Primeiro foram críticas às faixas exclusivas de ônibus, em seguida o recall das ciclovias, mas o desgaste de Haddad – só comparado à gestão Pitta – não pode ser atribuído apenas aos interesses particulares ou à direita paulistana.
As ocupações de prédios no Centro por Movimentos de Moradia, o conflito no Parque Augusta e a recente invasão durante aula do prefeito na USP demonstram também a insatisfação à esquerda.
A administração Haddad perdeu o controle da gestão, numa cidade em que o interesse de mercado prevalece sobre o interesse coletivo.
O problema, no entanto, não se resume ao econômico ou ideológico. A baixa popularidade de Haddad é também resultado da falta de compromisso com as propostas de campanha.
Haddad foi eleito com o marca do “Novo”, do prefeito que romperia com o muro invisível que divide a cidade entre ricos e pobres.
O instrumento apresentado para derrubar o muro invisível foi o “Projeto Arco do Futuro”, como forma de reduzir movimento pendular de milhares de paulistanos todos os dias, aproximando emprego e moradia.
Mas os problemas de Haddad não ficam por aí. Há uma surda guerra dentro do governo com inúmeras contradições de interesses. É no “Arco do Futuro” que encontramos uma dessas contradições.
Arco do Futuro, segundo o site da Secretaria Municipal de Desenvolvimento Urbano (SMDU), “é um território estratégico para alterar o modelo de desenvolvimento urbano de São Paulo em direção a uma cidade mais equilibrada dos pontos de vista urbanístico, ambiental, econômico e social”.
A Secretaria Municipal de Serviços, como contrabando, propõe dentro do perímetro do “Arco do Futuro” uma Estação de Transbordo de Resíduos Sólidos. Denominada como lixão pela população do entorno, em razão do impacto sócio ambiental, a Estação de Transbordo contraria as premissas do “Arco do Futuro”.
Como forma de conciliar o inconciliável, “o saco de gatos” do secretariado de Haddad inseriu os conflitantes interesses na nova minuta da Lei de Zoneamento. A vítima da vez é a Vila Jaguara, Distrito da Lapa, bairro residencial remanescente da indústria do início do século 20. Para lá, onde as ruas estreitas são disputadas pelos carros e pedestres, está prevista a circulação de 280 caminhões de lixo dia.

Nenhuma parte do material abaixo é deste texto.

(** ** Reading back *)

Lemma varint64_ptr_digits n : forall v k r rest,
  0 <= v -> v * 2 ^ k < 2 ^ 64 -> v < 128 ^ Z.of_nat n -> 0 <= r < 2 ^ k -> 0 <= k -> k + 7 * (Z.of_nat n - 1) <= 63 ->
  n = 0%nat \/ varint64_ptr (leb128 n v ++ rest) k r = Some (r + v * 2 ^ k, rest).
Proof.
  induction n as [|n IH]; intros v k r rest Hv Hmax Hn Hr Hk Hlim; [by left|right]. rewrite pow_128_succ in Hn.
  rewrite leb128_S. destruct (Z.ltb_spec v 128) as [Hlt|Hge]; cbn [app varint64_ptr]; (destruct (Z.leb_spec k 63); [|lia]).
  - rewrite (proj2 (digit_last v ltac:(lia))). cbn [Z.eqb negb]. unfold u64. by rewrite lor_digit by lia.
  - pose proof (Z.mod_pos_bound v 128 ltac:(lia)) as Hm. pose proof (Z.div_mod v 128 ltac:(lia)) as Hdm.
    destruct (digit_continues (v mod 128) Hm) as [-> ->]. cbn [Z.eqb negb].
    assert (Hp : 2 ^ (k + 7) = 2 ^ k * 128) by (rewrite Z.pow_add_r by lia; lia). pose proof (Z.pow_pos_nonneg 2 k ltac:(lia) Hk).
    rewrite u32_small by lia. unfold u64. rewrite lor_digit by (try lia; nia).
    destruct (IH (v / 128) (k + 7) (r + v mod 128 * 2 ^ k) rest) as [->| ->];
      [apply Z.div_pos; lia|rewrite Hp; nia|apply Z.div_lt_upper_bound; lia|rewrite Hp; nia|lia|lia|cbn in Hn; lia|].
    do 2 f_equal. rewrite Hp. nia.
Qed.

Lemma get_varint64_digits v rest : 0 <= v < 2 ^ 64 -> GetVarint64 (wire_varint v ++ rest) = Some (v, rest).
Proof.
  intros Hv. destruct (varint64_ptr_digits 10 v 0 0 rest) as [E|E]; [try change (Z.of_nat 10) with 10; lia..|done|].
  unfold GetVarint64, GetVarint64Ptr, wire_varint. rewrite E. do 2 f_equal. lia.
Qed.

Lemma varint32_fallback_digits n : forall v k r rest,
  0 <= v -> v * 2 ^ k < 2 ^ 32 -> v < 128 ^ Z.of_nat n -> 0 <= r < 2 ^ k -> 0 <= k -> k + 7 * (Z.of_nat n - 1) <= 28 ->
  n = 0%nat \/ varint32_fallback (leb128 n v ++ rest) k r = Some (r + v * 2 ^ k, rest).
Proof.
  induction n as [|n IH]; intros v k r rest Hv Hmax Hn Hr Hk Hlim; [by left|right]. rewrite pow_128_succ in Hn.
  rewrite leb128_S. destruct (Z.ltb_spec v 128) as [Hlt|Hge]; cbn [app varint32_fallback]; (destruct (Z.leb_spec k 28); [|lia]).
  - rewrite (proj2 (digit_last v ltac:(lia))). cbn [Z.eqb negb]. unfold u32. by rewrite lor_digit by lia.
  - pose proof (Z.mod_pos_bound v 128 ltac:(lia)) as Hm. pose proof (Z.div_mod v 128 ltac:(lia)) as Hdm.
    destruct (digit_continues (v mod 128) Hm) as [-> ->]. cbn [Z.eqb negb].
    assert (Hp : 2 ^ (k + 7) = 2 ^ k * 128) by (rewrite Z.pow_add_r by lia; lia). pose proof (Z.pow_pos_nonneg 2 k ltac:(lia) Hk).
    rewrite (u32_small (k + 7)) by lia. unfold u32. rewrite lor_digit by (try lia; nia).
    destruct (IH (v / 128) (k + 7) (r + v mod 128 * 2 ^ k) rest) as [->| ->];
      [apply Z.div_pos; lia|rewrite Hp; nia|apply Z.div_lt_upper_bound; lia|rewrite Hp; nia|lia|lia|cbn in Hn; lia|].
    do 2 f_equal. rewrite Hp. nia.
Qed.

Lemma get_varint32_digits v rest : 0 <= v < 2 ^ 32 -> GetVarint32 (wire_varint v ++ rest) = Some (v, rest).
Proof.
  intros Hv. assert (wire_varint v = leb128 5 v) as ->
    by (symmetry; apply (leb128_fuel 4 9); [change (Z.of_nat 5) with 5; lia|lia]).
  assert (E : varint32_fallback (leb128 5 v ++ rest) 0 0 = Some (v, rest)).
  { destruct (varint32_fallback_digits 5 v 0 0 rest) as [E|E]; [try change (Z.of_nat 5) with 5; lia..|done|].
    rewrite E. do 2 f_equal. lia. }
  unfold GetVarint32, GetVarint32Ptr, GetVarint32PtrFallback. rewrite leb128_S in *. destruct (Z.ltb_spec v 128); cbn [app] in *.
  - by rewrite (proj2 (digit_last v ltac:(lia))).
  - by rewrite (proj2 (digit_continues (v mod 128) (Z.mod_pos_bound v 128 ltac:(lia)))).
Qed.

Lemma fixed32_back v rest : 0 <= v < 2 ^ 32 -> DecodeFixed32 (EncodeFixed32 v ++ rest) = Done v.
Proof.
  intros Hv. unfold EncodeFixed32, kLittleEndian. pose proof (length_le_bytes 4 v) as Hl.
  destruct (le_bytes 4 v) as [|a [|b [|c [|d [|]]]]] eqn:E; try done. cbn [app DecodeFixed32]. f_equal. rewrite <- E.
  apply (le_bytes_small 4). change (256 ^ Z.of_nat 4) with (2 ^ 32). lia.
Qed.

Lemma fixed64_back v rest : 0 <= v < 2 ^ 64 -> DecodeFixed64 (EncodeFixed64 v ++ rest) = Done v.
Proof.
  intros Hv. unfold EncodeFixed64, DecodeFixed64, kLittleEndian. pose proof (length_le_bytes 8 v) as Hl.
  destruct (le_bytes 8 v) as [|a [|b [|c [|d [|e [|f [|g [|h [|]]]]]]]]] eqn:E; try done. cbn [app]. f_equal. rewrite <- E.
  apply (le_bytes_small 8). change (256 ^ Z.of_nat 8) with (2 ^ 64). lia.
Qed.

Lemma slice_back dst value rest :
  zlen value < 2 ^ 32 ->
  exists body, PutLengthPrefixedSlice dst value = dst ++ body /\ GetLengthPrefixedSlice (body ++ rest) = Some (value, rest) /\
    GetLengthPrefixedSlicePtr (body ++ rest) = Some (value, rest).
Proof.
  intros Hl. unfold PutLengthPrefixedSlice, PutVarint32. rewrite u32_small, encode_varint32_digits by lia.
  exists (wire_varint (zlen value) ++ value). split; [by rewrite app_assoc|].
  unfold GetLengthPrefixedSlice, GetLengthPrefixedSlicePtr. rewrite <- app_assoc. fold (GetVarint32 (wire_varint (zlen value) ++ value ++ rest)).
  rewrite get_varint32_digits by lia. cbn [mbind option_bind].
  destruct (Z.leb_spec (zlen value) (zlen (value ++ rest))); [|rewrite length_app in *; lia].
  destruct (Z.ltb_spec (zlen (value ++ rest)) (zlen value)); [lia|]. by rewrite Nat2Z.id, take_app_length, drop_app_length.
Qed.
Definition kStrideExtensionTable2 : list Z := [
  0x00000000; 0x678efd01; 0xcf1dfa02; 0xa8930703; 0x9bd782f5; 0xfc597ff4; 0x54ca78f7; 0x334485f6;
  0x3243731b; 0x55cd8e1a; 0xfd5e8919; 0x9ad07418; 0xa994f1ee; 0xce1a0cef; 0x66890bec; 0x0107f6ed;
  0x6486e636; 0x03081b37; 0xab9b1c34; 0xcc15e135; 0xff5164c3; 0x98df99c2; 0x304c9ec1; 0x57c263c0;
  0x56c5952d; 0x314b682c; 0x99d86f2f; 0xfe56922e; 0xcd1217d8; 0xaa9cead9; 0x020fedda; 0x658110db;
  0xc90dcc6c; 0xae83316d; 0x0610366e; 0x619ecb6f; 0x52da4e99; 0x3554b398; 0x9dc7b49b; 0xfa49499a;
  0xfb4ebf77; 0x9cc04276; 0x34534575; 0x53ddb874; 0x60993d82; 0x0717c083; 0xaf84c780; 0xc80a3a81;
  0xad8b2a5a; 0xca05d75b; 0x6296d058; 0x05182d59; 0x365ca8af; 0x51d255ae; 0xf94152ad; 0x9ecfafac;
  0x9fc85941; 0xf846a440; 0x50d5a343; 0x375b5e42; 0x041fdbb4; 0x639126b5; 0xcb0221b6; 0xac8cdcb7;
  0x97f7ee29; 0xf0791328; 0x58ea142b; 0x3f64e92a; 0x0c206cdc; 0x6bae91dd; 0xc33d96de; 0xa4b36bdf;
  0xa5b49d32; 0xc23a6033; 0x6aa96730; 0x0d279a31; 0x3e631fc7; 0x59ede2c6; 0xf17ee5c5; 0x96f018c4;
  0xf371081f; 0x94fff51e; 0x3c6cf21d; 0x5be20f1c; 0x68a68aea; 0x0f2877eb; 0xa7bb70e8; 0xc0358de9;
  0xc1327b04; 0xa6bc8605; 0x0e2f8106; 0x69a17c07; 0x5ae5f9f1; 0x3d6b04f0; 0x95f803f3; 0xf276fef2;
  0x5efa2245; 0x3974df44; 0x91e7d847; 0xf6692546; 0xc52da0b0; 0xa2a35db1; 0x0a305ab2; 0x6dbea7b3;
  0x6cb9515e; 0x0b37ac5f; 0xa3a4ab5c; 0xc42a565d; 0xf76ed3ab; 0x90e02eaa; 0x387329a9; 0x5ffdd4a8;
  0x3a7cc473; 0x5df23972; 0xf5613e71; 0x92efc370; 0xa1ab4686; 0xc625bb87; 0x6eb6bc84; 0x09384185;
  0x083fb768; 0x6fb14a69; 0xc7224d6a; 0xa0acb06b; 0x93e8359d; 0xf466c89c; 0x5cf5cf9f; 0x3b7b329e;
  0x2a03aaa3; 0x4d8d57a2; 0xe51e50a1; 0x8290ada0; 0xb1d42856; 0xd65ad557; 0x7ec9d254; 0x19472f55;
  0x1840d9b8; 0x7fce24b9; 0xd75d23ba; 0xb0d3debb; 0x83975b4d; 0xe419a64c; 0x4c8aa14f; 0x2b045c4e;
  0x4e854c95; 0x290bb194; 0x8198b697; 0xe6164b96; 0xd552ce60; 0xb2dc3361; 0x1a4f3462; 0x7dc1c963;
  0x7cc63f8e; 0x1b48c28f; 0xb3dbc58c; 0xd455388d; 0xe711bd7b; 0x809f407a; 0x280c4779; 0x4f82ba78;
  0xe30e66cf; 0x84809bce; 0x2c139ccd; 0x4b9d61cc; 0x78d9e43a; 0x1f57193b; 0xb7c41e38; 0xd04ae339;
  0xd14d15d4; 0xb6c3e8d5; 0x1e50efd6; 0x79de12d7; 0x4a9a9721; 0x2d146a20; 0x85876d23; 0xe2099022;
  0x878880f9; 0xe0067df8; 0x48957afb; 0x2f1b87fa; 0x1c5f020c; 0x7bd1ff0d; 0xd342f80e; 0xb4cc050f;
  0xb5cbf3e2; 0xd2450ee3; 0x7ad609e0; 0x1d58f4e1; 0x2e1c7117; 0x49928c16; 0xe1018b15; 0x868f7614;
  0xbdf4448a; 0xda7ab98b; 0x72e9be88; 0x15674389; 0x2623c67f; 0x41ad3b7e; 0xe93e3c7d; 0x8eb0c17c;
  0x8fb73791; 0xe839ca90; 0x40aacd93; 0x27243092; 0x1460b564; 0x73ee4865; 0xdb7d4f66; 0xbcf3b267;
  0xd972a2bc; 0xbefc5fbd; 0x166f58be; 0x71e1a5bf; 0x42a52049; 0x252bdd48; 0x8db8da4b; 0xea36274a;
  0xeb31d1a7; 0x8cbf2ca6; 0x242c2ba5; 0x43a2d6a4; 0x70e65352; 0x1768ae53; 0xbffba950; 0xd8755451;
  0x74f988e6; 0x137775e7; 0xbbe472e4; 0xdc6a8fe5; 0xef2e0a13; 0x88a0f712; 0x2033f011; 0x47bd0d10;
  0x46bafbfd; 0x213406fc; 0x89a701ff; 0xee29fcfe; 0xdd6d7908; 0xbae38409; 0x1270830a; 0x75fe7e0b;
  0x107f6ed0; 0x77f193d1; 0xdf6294d2; 0xb8ec69d3; 0x8ba8ec25; 0xec261124; 0x44b51627; 0x233beb26;
  0x223c1dcb; 0x45b2e0ca; 0xed21e7c9; 0x8aaf1ac8; 0xb9eb9f3e; 0xde65623f; 0x76f6653c; 0x1178983d].

Definition kStrideExtensionTable3 : list Z := [
  0x00000000; 0xf20c0dfe; 0xe1f46d0d; 0x13f860f3; 0xc604aceb; 0x3408a115; 0x27f0c1e6; 0xd5fccc18;
  0x89e52f27; 0x7be922d9; 0x6811422a; 0x9a1d4fd4; 0x4fe183cc; 0xbded8e32; 0xae15eec1; 0x5c19e33f;
  0x162628bf; 0xe42a2541; 0xf7d245b2; 0x05de484c; 0xd0228454; 0x222e89aa; 0x31d6e959; 0xc3dae4a7;
  0x9fc30798; 0x6dcf0a66; 0x7e376a95; 0x8c3b676b; 0x59c7ab73; 0xabcba68d; 0xb833c67e; 0x4a3fcb80;
  0x2c4c517e; 0xde405c80; 0xcdb83c73; 0x3fb4318d; 0xea48fd95; 0x1844f06b; 0x0bbc9098; 0xf9b09d66;
  0xa5a97e59; 0x57a573a7; 0x445d1354; 0xb6511eaa; 0x63add2b2; 0x91a1df4c; 0x8259bfbf; 0x7055b241;
  0x3a6a79c1; 0xc866743f; 0xdb9e14cc; 0x29921932; 0xfc6ed52a; 0x0e62d8d4; 0x1d9ab827; 0xef96b5d9;
  0xb38f56e6; 0x41835b18; 0x527b3beb; 0xa0773615; 0x758bfa0d; 0x8787f7f3; 0x947f9700; 0x66739afe;
  0x5898a2fc; 0xaa94af02; 0xb96ccff1; 0x4b60c20f; 0x9e9c0e17; 0x6c9003e9; 0x7f68631a; 0x8d646ee4;
  0xd17d8ddb; 0x23718025; 0x3089e0d6; 0xc285ed28; 0x17792130; 0xe5752cce; 0xf68d4c3d; 0x048141c3;
  0x4ebe8a43; 0xbcb287bd; 0xaf4ae74e; 0x5d46eab0; 0x88ba26a8; 0x7ab62b56; 0x694e4ba5; 0x9b42465b;
  0xc75ba564; 0x3557a89a; 0x26afc869; 0xd4a3c597; 0x015f098f; 0xf3530471; 0xe0ab6482; 0x12a7697c;
  0x74d4f382; 0x86d8fe7c; 0x95209e8f; 0x672c9371; 0xb2d05f69; 0x40dc5297; 0x53243264; 0xa1283f9a;
  0xfd31dca5; 0x0f3dd15b; 0x1cc5b1a8; 0xeec9bc56; 0x3b35704e; 0xc9397db0; 0xdac11d43; 0x28cd10bd;
  0x62f2db3d; 0x90fed6c3; 0x8306b630; 0x710abbce; 0xa4f677d6; 0x56fa7a28; 0x45021adb; 0xb70e1725;
  0xeb17f41a; 0x191bf9e4; 0x0ae39917; 0xf8ef94e9; 0x2d1358f1; 0xdf1f550f; 0xcce735fc; 0x3eeb3802;
  0xb13145f8; 0x433d4806; 0x50c528f5; 0xa2c9250b; 0x7735e913; 0x8539e4ed; 0x96c1841e; 0x64cd89e0;
  0x38d46adf; 0xcad86721; 0xd92007d2; 0x2b2c0a2c; 0xfed0c634; 0x0cdccbca; 0x1f24ab39; 0xed28a6c7;
  0xa7176d47; 0x551b60b9; 0x46e3004a; 0xb4ef0db4; 0x6113c1ac; 0x931fcc52; 0x80e7aca1; 0x72eba15f;
  0x2ef24260; 0xdcfe4f9e; 0xcf062f6d; 0x3d0a2293; 0xe8f6ee8b; 0x1afae375; 0x09028386; 0xfb0e8e78;
  0x9d7d1486; 0x6f711978; 0x7c89798b; 0x8e857475; 0x5b79b86d; 0xa975b593; 0xba8dd560; 0x4881d89e;
  0x14983ba1; 0xe694365f; 0xf56c56ac; 0x07605b52; 0xd29c974a; 0x20909ab4; 0x3368fa47; 0xc164f7b9;
  0x8b5b3c39; 0x795731c7; 0x6aaf5134; 0x98a35cca; 0x4d5f90d2; 0xbf539d2c; 0xacabfddf; 0x5ea7f021;
  0x02be131e; 0xf0b21ee0; 0xe34a7e13; 0x114673ed; 0xc4babff5; 0x36b6b20b; 0x254ed2f8; 0xd742df06;
  0xe9a9e704; 0x1ba5eafa; 0x085d8a09; 0xfa5187f7; 0x2fad4bef; 0xdda14611; 0xce5926e2; 0x3c552b1c;
  0x604cc823; 0x9240c5dd; 0x81b8a52e; 0x73b4a8d0; 0xa64864c8; 0x54446936; 0x47bc09c5; 0xb5b0043b;
  0xff8fcfbb; 0x0d83c245; 0x1e7ba2b6; 0xec77af48; 0x398b6350; 0xcb876eae; 0xd87f0e5d; 0x2a7303a3;
  0x766ae09c; 0x8466ed62; 0x979e8d91; 0x6592806f; 0xb06e4c77; 0x42624189; 0x519a217a; 0xa3962c84;
  0xc5e5b67a; 0x37e9bb84; 0x2411db77; 0xd61dd689; 0x03e11a91; 0xf1ed176f; 0xe215779c; 0x10197a62;
  0x4c00995d; 0xbe0c94a3; 0xadf4f450; 0x5ff8f9ae; 0x8a0435b6; 0x78083848; 0x6bf058bb; 0x99fc5545;
  0xd3c39ec5; 0x21cf933b; 0x3237f3c8; 0xc03bfe36; 0x15c7322e; 0xe7cb3fd0; 0xf4335f23; 0x063f52dd;
  0x5a26b1e2; 0xa82abc1c; 0xbbd2dcef; 0x49ded111; 0x9c221d09; 0x6e2e10f7; 0x7dd67004; 0x8fda7dfa].
(* ===== verification/LdbKey.v ===== *)
(** * LdbKey: leveldb's keys and their order (util/comparator.cc,
    db/dbformat.h, db/dbformat.cc).

    The database sorts internal keys: a user key followed by eight bytes that
    pack a sequence number and a type.  The order of the user keys is an
    interface; the file holds the bytewise implementation of it, the order
    of internal keys built on any implementation, and what both promise. *)

From Stdlib Require Import ZifyBool.
From stdpp Require Import base tactics numbers list gmap strings.
From S2P Require Import Prelude PbOStream PbWire LdbCoding LdbBloom.
Open Scope Z_scope.

(** ** util/comparator.cc *)

(** The interface [Comparator]; a failing [assert] is undefined behaviour. *)
Record Comparator : Type := MkComparator {
  Compare : list Z -> list Z -> outcome Z;
  FindShortestSeparator : list Z -> list Z -> outcome (list Z);
  FindShortSuccessor : list Z -> outcome (list Z);
}.

(** The C function, on as many bytes as both have; only the sign of the
    result is specified, and only the sign is used. *)
Fixpoint memcmp (a b : list Z) : Z :=
  match a, b with
  | x :: a, y :: b => if x =? y then memcmp a b else x - y
  | _, _ => 0
  end.

(** [Slice::compare] *)
Definition compare (a b : list Z) : Z :=
  let min_len := if zlen a <? zlen b then length a else length b in
  let r := memcmp (take min_len a) (take min_len b) in
  if r =? 0 then
    if zlen a <? zlen b then -1 else if zlen b <? zlen a then 1 else r
  else r.

(** The loop that finds the length of the common prefix. *)
Fixpoint find_diff (start limit : list Z) : nat :=
  match start, limit with
  | x :: start, y :: limit => if x =? y then S (find_diff start limit) else O
  | _, _ => O
  end.

Definition bytewise_separator (start limit : list Z) : outcome (list Z) :=
  let min_length := Nat.min (length start) (length limit) in
  let diff_index := find_diff start limit in
  if (min_length <=? diff_index)%nat then Done start
  else
    diff_byte ← demand (start !! diff_index);
    limit_byte ← demand (limit !! diff_index);
    if (diff_byte <? 0xff) && (diff_byte + 1 <? limit_byte) then
      let start := take (diff_index + 1) (<[diff_index := u8 (diff_byte + 1)]> start) in
      if compare start limit <? 0 then Done start else Undef
    else Done start.

Fixpoint bytewise_successor (key : list Z) : list Z :=
  match key with
  | [] => []
  | byte :: rest => if negb (byte =? 0xff) then [u8 (byte + 1)] else byte :: bytewise_successor rest
  end.

Definition BytewiseComparator : Comparator :=
  MkComparator (fun a b => Done (compare a b)) bytewise_separator (fun key => Done (bytewise_successor key)).

(** ** dbformat.h *)

Definition kTypeDeletion : Z := 0x0.
Definition kTypeValue : Z := 0x1.
Definition kValueTypeForSeek : Z := kTypeValue.
Definition kMaxSequenceNumber : Z := Z.shiftl 1 56 - 1.

Record ParsedInternalKey : Type := MkParsed { user_key : list Z; sequence : Z; type_ : Z }.

Definition InternalKeyEncodingLength (key : ParsedInternalKey) : Z := zlen (user_key key) + 8.

Definition ExtractUserKey (internal_key : list Z) : outcome (list Z) :=
  if zlen internal_key <? 8 then Undef else Done (take (length internal_key - 8) internal_key).

(** [data() + size() - 8] *)
Definition key_tag (internal_key : list Z) : outcome Z := DecodeFixed64 (drop (length internal_key - 8) internal_key).

(** [None] is [return false]. *)
Definition ParseInternalKey (internal_key : list Z) : outcome (option ParsedInternalKey) :=
  if zlen internal_key <? 8 then Done None
  else
    num ← key_tag internal_key;
    let c := Z.land num 0xff in
    let result := MkParsed (take (length internal_key - 8) internal_key) (Z.shiftr num 8) c in
    Done (if c <=? kTypeValue then Some result else None).

(** ** dbformat.cc *)

Definition PackSequenceAndType (seq t : Z) : outcome Z :=
  if kMaxSequenceNumber <? seq then Undef
  else if kValueTypeForSeek <? t then Undef
  else Done (Z.lor (u64 (Z.shiftl seq 8)) t).

Definition AppendInternalKey (result : list Z) (key : ParsedInternalKey) : outcome (list Z) :=
  num ← PackSequenceAndType (sequence key) (type_ key);
  Done (PutFixed64 (result ++ user_key key) num).

Definition internal_compare (c : Comparator) (akey bkey : list Z) : outcome Z :=
  ua ← ExtractUserKey akey;
  ub ← ExtractUserKey bkey;
  r ← Compare c ua ub;
  if r =? 0 then
    anum ← key_tag akey;
    bnum ← key_tag bkey;
    if bnum <? anum then Done (-1) else if anum <? bnum then Done 1 else Done r
  else Done r.

(** [Compare(a, b) < 0] as an assertion. *)
Definition assert_less (c : Comparator) (a b : list Z) : outcome unit :=
  r ← internal_compare c a b; if r <? 0 then Done tt else Undef.

Definition internal_separator (c : Comparator) (start limit : list Z) : outcome (list Z) :=
  user_start ← ExtractUserKey start;
  user_limit ← ExtractUserKey limit;
  tmp ← FindShortestSeparator c user_start user_limit;
  if zlen tmp <? zlen user_start then
    r ← Compare c user_start tmp;
    if r <? 0 then
      num ← PackSequenceAndType kMaxSequenceNumber kValueTypeForSeek;
      let tmp := PutFixed64 tmp num in
      _ ← assert_less c start tmp;
      _ ← assert_less c tmp limit;
      Done tmp
    else Done start
  else Done start.

Definition internal_successor (c : Comparator) (key : list Z) : outcome (list Z) :=
  user_key ← ExtractUserKey key;
  tmp ← FindShortSuccessor c user_key;
  if zlen tmp <? zlen user_key then
    r ← Compare c user_key tmp;
    if r <? 0 then
      num ← PackSequenceAndType kMaxSequenceNumber kValueTypeForSeek;
      let tmp := PutFixed64 tmp num in
      _ ← assert_less c key tmp;
      Done tmp
    else Done key
  else Done key.

Definition InternalKeyComparator (user_comparator : Comparator) : Comparator :=
  MkComparator (internal_compare user_comparator) (internal_separator user_comparator) (internal_successor user_comparator).

(** The loop of [InternalFilterPolicy::CreateFilter]. *)
Fixpoint extract_user_keys (keys : list (list Z)) : outcome (list (list Z)) :=
  match keys with
  | [] => Done []
  | key :: keys => u ← ExtractUserKey key; us ← extract_user_keys keys; Done (u :: us)
  end.

(** [LookupKey]: the bytes from [start_] to [end_], and [kstart_ - start_]. *)
Record LookupKey : Type := MkLookup { memtable_key : list Z; kstart : nat }.

Definition new_LookupKey (user_key : list Z) (s : Z) : outcome LookupKey :=
  let usize := zlen user_key in
  let needed := u64 (usize + 13) in
  let capacity := if needed <=? 200 then 200 else needed in
  let len := EncodeVarint32 (u32 (usize + 8)) in
  num ← PackSequenceAndType s kValueTypeForSeek;
  let rep := len ++ user_key ++ EncodeFixed64 num in
  if capacity <? zlen rep then Undef else Done (MkLookup rep (length len)).

Definition internal_key (k : LookupKey) : list Z := drop (kstart k) (memtable_key k).
Definition lookup_user_key (k : LookupKey) : list Z := take (length (memtable_key k) - kstart k - 8) (internal_key k).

Única beneficiária da Estação de Transbordo é a empresa Loga, que reduzirá suas viagens para destinação final de lixo. Relatório Final da CPI das Áreas Contaminadas apresentado em março último na Câmara Municipal de São Paulo condena a operacionalização da atividade de transbordo, diante da inevitável degradação do tecido urbano.
A CPI apontou ainda, o anacronismo do equipamento diante da logística reversa prevista na Política Nacional Resíduos Sólidos.
Transbordar para aterrar, em detrimento da reciclagem mecanizada adotada por Haddad, é tudo que a sociedade não quer.
Diante do iminente risco de receber o “trambolho” da Prefeitura e da Loga, a população local se organizou no Movimento contra o Lixão de Vila Jaguara, protestou com passeatas e montou um grupo de pressão junto aos vereadores. Acionaram o Ministério Público Estadual, bateram às portas da OAB e da Comissão de Justiça e Paz.
A popularidade de Haddad continuará no fundo do poço se as rédeas da sustentabilidade não estiverem sob seu comando. Com o fogo amigo, Haddad será atingido pelo tiroteio de seu secretariado, prevalecendo o interesse do mercado.
Os que estão do outro lado do muro invisível temem as balas perdidas do governo que prometeu o novo, o novo que vem em forma de lixão.
Edson Domingues, 46 anos, graduado pela Fundação Escola de Sociologia e Política de São Paulo, autor de projetos de sustentabilidade na periferia de São Paulo.